I was helping a Chinese friend with her English, and was very interested to read the following dialogue in her book. (I have preserved the grammar and punctuation of the original, but I didn’t feel like writing “[sic]” everywhere.)
> A: Your English is not like American English.
> B: Oh, I see. What I speak is true American English, but it is not standard American English.
> A: What kind of English is it?
> B: It is Black English.
> A: What is Black English?
> B: Black English is as perfect as Standard American English, and in sounds it is equally distinctive.
> A: Can you tell me the difference between Black English and Standard American English?
> B: Black English is similar to Chinese in a way.
> A: Is it like Chinese?
> B: Yes. For example, a Chinese said, “我有5分钱”, there is no -s behind “钱”; an English or an American said, “I have five cents.” After “cent” there is -s; the Black English is “I have five cent”, no -s after “cent”. Another example, a Chinese said, “花红”, an American said, “the flower is red”, but the Black English is “The flower red”.
> A: Oh, I see.
The textbook is called 衣食住行生活英语900句. If I remember correctly, this was Dialogue 1 of five in a chapter called “Learning a Language.”
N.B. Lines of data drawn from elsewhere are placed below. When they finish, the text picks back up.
(** * OpenAIProvider: the streaming answer adapter

    A shallow embedding of [OpenAIProvider] (constructor, [buildMessages],
    [generateAnswer] and the [onMessage] frame handler it hands to
    [fetchSSE]), together with the fragment of JavaScript the handler
    relies on: strings as sequences of UTF-16 code units, the values
    produced by [JSON.parse], truthiness, property access, strict
    equality with a string and string concatenation. *)

From Stdlib Require Import List NArith ZArith String Ascii Bool Sorted Lia DecimalString.
Import ListNotations.

Local Open Scope N_scope.

(** ** JavaScript strings *)

(** A JavaScript string is a finite sequence of 16-bit code units. *)
Definition char16 := N.
Definition jsstring := list char16.

(** An ASCII literal of the source, as a JavaScript string. *)
Definition u16 (s : string) : jsstring :=
  map N_of_ascii (list_ascii_of_string s).

(** A payload written with apostrophes where the wire has quotation
    marks (code unit 34), so that JSON text can be spelled out. *)
Definition wire (s : string) : jsstring :=
  map (fun c => if c =? 39 then 34 else c) (u16 s).

Fixpoint jsstring_eqb (a b : jsstring) : bool :=
  match a, b with
  | [], [] => true
  | x :: a', y :: b' => (x =? y) && jsstring_eqb a' b'
  | _, _ => false
  end.

(** [s.startsWith(p)], paired with what follows the prefix. *)
Fixpoint strip_prefix (p s : jsstring) : option jsstring :=
  match p, s with
  | [], _ => Some s
  | x :: p', y :: s' => if x =? y then strip_prefix p' s' else None
  | _ :: _, [] => None
  end.

(** ** JavaScript values *)

(** A JSON number is kept as the decimal it was written as:
    [(-1)^neg * mant * 10^exp10].  The Number it denotes is the double
    nearest to that decimal. *)
Record jsnumber := mkNum { neg : bool; mant : N; exp10 : Z }.

(** The values [JSON.parse] can produce, and [undefined], which property
    access adds.  An object is the list of its members in source order; a
    repeated key is resolved at lookup ([obj_get]). *)
#[warnings="-register-all"]
Inductive jsval :=
| JUndefined
| JNull
| JBool (b : bool)
| JNumber (n : jsnumber)
| JString (s : jsstring)
| JArray (elems : list jsval)
| JObject (members : list (jsstring * jsval)).

(** ** JSON.parse *)

Module Json.

(** Outcome of a parsing function: a value and the unread input, a
    syntax error, or recursion budget exhausted. *)
Inductive pres (A : Type) :=
| POk (a : A) (rest : jsstring)
| PErr
| PFuel.
Arguments POk {A} a rest.
Arguments PErr {A}.
Arguments PFuel {A}.

(** JSON white space: tab, line feed, carriage return, space. *)
Definition is_ws (c : char16) : bool :=
  (c =? 9) || (c =? 10) || (c =? 13) || (c =? 32).

Fixpoint skip_ws (s : jsstring) : jsstring :=
  match s with
  | c :: r => if is_ws c then skip_ws r else s
  | [] => []
  end.

(** The input after its first character, when that character is [c]. *)
Definition expect (c : char16) (s : jsstring) : option jsstring :=
  match s with
  | x :: r => if x =? c then Some r else None
  | [] => None
  end.

Definition is_digit (c : char16) : bool := (48 <=? c) && (c <=? 57).

Definition hex_val (c : char16) : option N :=
  if (48 <=? c) && (c <=? 57) then Some (c - 48)
  else if (97 <=? c) && (c <=? 102) then Some (c - 87)
  else if (65 <=? c) && (c <=? 70) then Some (c - 55)
  else None.

Definition hex4 (a b c d : char16) : option char16 :=
  match hex_val a, hex_val b, hex_val c, hex_val d with
  | Some x, Some y, Some z, Some w => Some (((x * 16 + y) * 16 + z) * 16 + w)
  | _, _, _, _ => None
  end.

(** The character a single-letter escape stands for. *)
Definition simple_escape (e : char16) : option char16 :=
  match e with
  | 34 => Some 34     (* quotation mark *)
  | 92 => Some 92     (* reverse solidus *)
  | 47 => Some 47     (* solidus *)
  | 98 => Some 8      (* b: backspace *)
  | 102 => Some 12    (* f: form feed *)
  | 110 => Some 10    (* n: line feed *)
  | 114 => Some 13    (* r: carriage return *)
  | 116 => Some 9     (* t: tab *)
  | _ => None
  end.

(** The characters of a string literal after its opening quotation mark,
    up to and including the closing one. *)
Fixpoint parse_chars (s : jsstring) : option (jsstring * jsstring) :=
  match s with
  | [] => None
  | c :: r =>
    if c =? 34 then Some ([], r)
    else if c =? 92 then
      match r with
      | [] => None
      | e :: r1 =>
        if e =? 117 then                                 (* u and four hex digits *)
          match r1 with
          | h1 :: h2 :: h3 :: h4 :: r2 =>
            match hex4 h1 h2 h3 h4, parse_chars r2 with
            | Some u, Some (t, rest) => Some (u :: t, rest)
            | _, _ => None
            end
          | _ => None
          end
        else
          match simple_escape e, parse_chars r1 with
          | Some u, Some (t, rest) => Some (u :: t, rest)
          | _, _ => None
          end
      end
    else if c <? 32 then None
    else
      match parse_chars r with
      | Some (t, rest) => Some (c :: t, rest)
      | None => None
      end
  end.

(** A run of decimal digits: the number read so far, how many digits were
    read, and the unread input. *)
Fixpoint digits (acc : N) (count : nat) (s : jsstring) : N * nat * jsstring :=
  match s with
  | c :: r => if is_digit c then digits (acc * 10 + (c - 48)) (S count) r
              else (acc, count, s)
  | [] => (acc, count, [])
  end.

(** The integer part: a single 0, or a digit 1-9 followed by digits. *)
Definition parse_int (s : jsstring) : option (N * jsstring) :=
  match s with
  | c :: r =>
    if c =? 48 then Some (0, r)
    else if is_digit c then
      let '(n, _, rest) := digits (c - 48) 1 r in Some (n, rest)
    else None
  | [] => None
  end.

(** The optional fraction: the mantissa extended by the fraction digits,
    and the number of such digits. *)
Definition parse_frac (m : N) (s : jsstring) : option (N * nat * jsstring) :=
  match expect 46 s with
  | Some r =>
    match digits m 0 r with
    | (_, O, _) => None
    | (m', S k, rest) => Some (m', S k, rest)
    end
  | None => Some (m, O, s)
  end.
What a bizarre topic to cover in a book supposedly focused on “useful English.” You only have so much content you can cover in the book, and only a small fraction of that is devoted to talking about language, but you kick off the chapter with a discussion of (morpho-)syntactic similarities between AAVE and Mandarin Chinese??
I’m well beyond being outraged about inferior English textbooks, though. In this case, I have to admit that it’s kind of cool from a cultural standpoint. I’d imagine that the average Chinese person is seldom exposed to such egalitarian linguistic concepts.